The data: Begin
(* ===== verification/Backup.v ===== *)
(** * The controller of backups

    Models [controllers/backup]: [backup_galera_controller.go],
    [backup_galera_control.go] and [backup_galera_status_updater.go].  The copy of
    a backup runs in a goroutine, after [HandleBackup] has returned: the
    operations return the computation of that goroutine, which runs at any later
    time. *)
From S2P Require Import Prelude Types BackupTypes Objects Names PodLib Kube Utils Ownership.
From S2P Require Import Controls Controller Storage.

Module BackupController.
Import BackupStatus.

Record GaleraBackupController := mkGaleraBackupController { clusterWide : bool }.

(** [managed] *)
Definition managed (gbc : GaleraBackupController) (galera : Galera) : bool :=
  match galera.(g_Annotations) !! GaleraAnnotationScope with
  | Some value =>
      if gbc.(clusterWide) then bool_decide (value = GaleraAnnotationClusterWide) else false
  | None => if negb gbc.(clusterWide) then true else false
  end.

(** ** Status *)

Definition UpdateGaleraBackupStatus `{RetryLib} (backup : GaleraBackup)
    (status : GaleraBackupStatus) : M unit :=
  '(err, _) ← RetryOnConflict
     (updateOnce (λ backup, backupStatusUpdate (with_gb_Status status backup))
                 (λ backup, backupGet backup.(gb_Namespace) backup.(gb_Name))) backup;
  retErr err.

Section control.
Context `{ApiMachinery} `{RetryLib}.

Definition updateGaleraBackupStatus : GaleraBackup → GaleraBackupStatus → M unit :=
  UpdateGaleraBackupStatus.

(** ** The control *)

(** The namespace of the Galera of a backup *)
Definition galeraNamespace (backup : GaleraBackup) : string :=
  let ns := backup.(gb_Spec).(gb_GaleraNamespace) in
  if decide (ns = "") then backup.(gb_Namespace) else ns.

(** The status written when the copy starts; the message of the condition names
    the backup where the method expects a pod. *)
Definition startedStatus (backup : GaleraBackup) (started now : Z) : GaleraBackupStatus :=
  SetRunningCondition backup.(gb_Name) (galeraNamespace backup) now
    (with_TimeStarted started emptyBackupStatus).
The data: End
Write out, without alteration, the line that contains "Some value =>" and all subsequent lines down to the end of the data above.

* **Result of this exercise**:
  | Some value =>
      if gbc.(clusterWide) then bool_decide (value = GaleraAnnotationClusterWide) else false
  | None => if negb gbc.(clusterWide) then true else false
  end.

(** ** Status *)

Definition UpdateGaleraBackupStatus `{RetryLib} (backup : GaleraBackup)
    (status : GaleraBackupStatus) : M unit :=
  '(err, _) ← RetryOnConflict
     (updateOnce (λ backup, backupStatusUpdate (with_gb_Status status backup))
                 (λ backup, backupGet backup.(gb_Namespace) backup.(gb_Name))) backup;
  retErr err.

Section control.
Context `{ApiMachinery} `{RetryLib}.

Definition updateGaleraBackupStatus : GaleraBackup → GaleraBackupStatus → M unit :=
  UpdateGaleraBackupStatus.

(** ** The control *)

(** The namespace of the Galera of a backup *)
Definition galeraNamespace (backup : GaleraBackup) : string :=
  let ns := backup.(gb_Spec).(gb_GaleraNamespace) in
  if decide (ns = "") then backup.(gb_Namespace) else ns.

(** The status written when the copy starts; the message of the condition names
    the backup where the method expects a pod. *)
Definition startedStatus (backup : GaleraBackup) (started now : Z) : GaleraBackupStatus :=
  SetRunningCondition backup.(gb_Name) (galeraNamespace backup) now
    (with_TimeStarted started emptyBackupStatus).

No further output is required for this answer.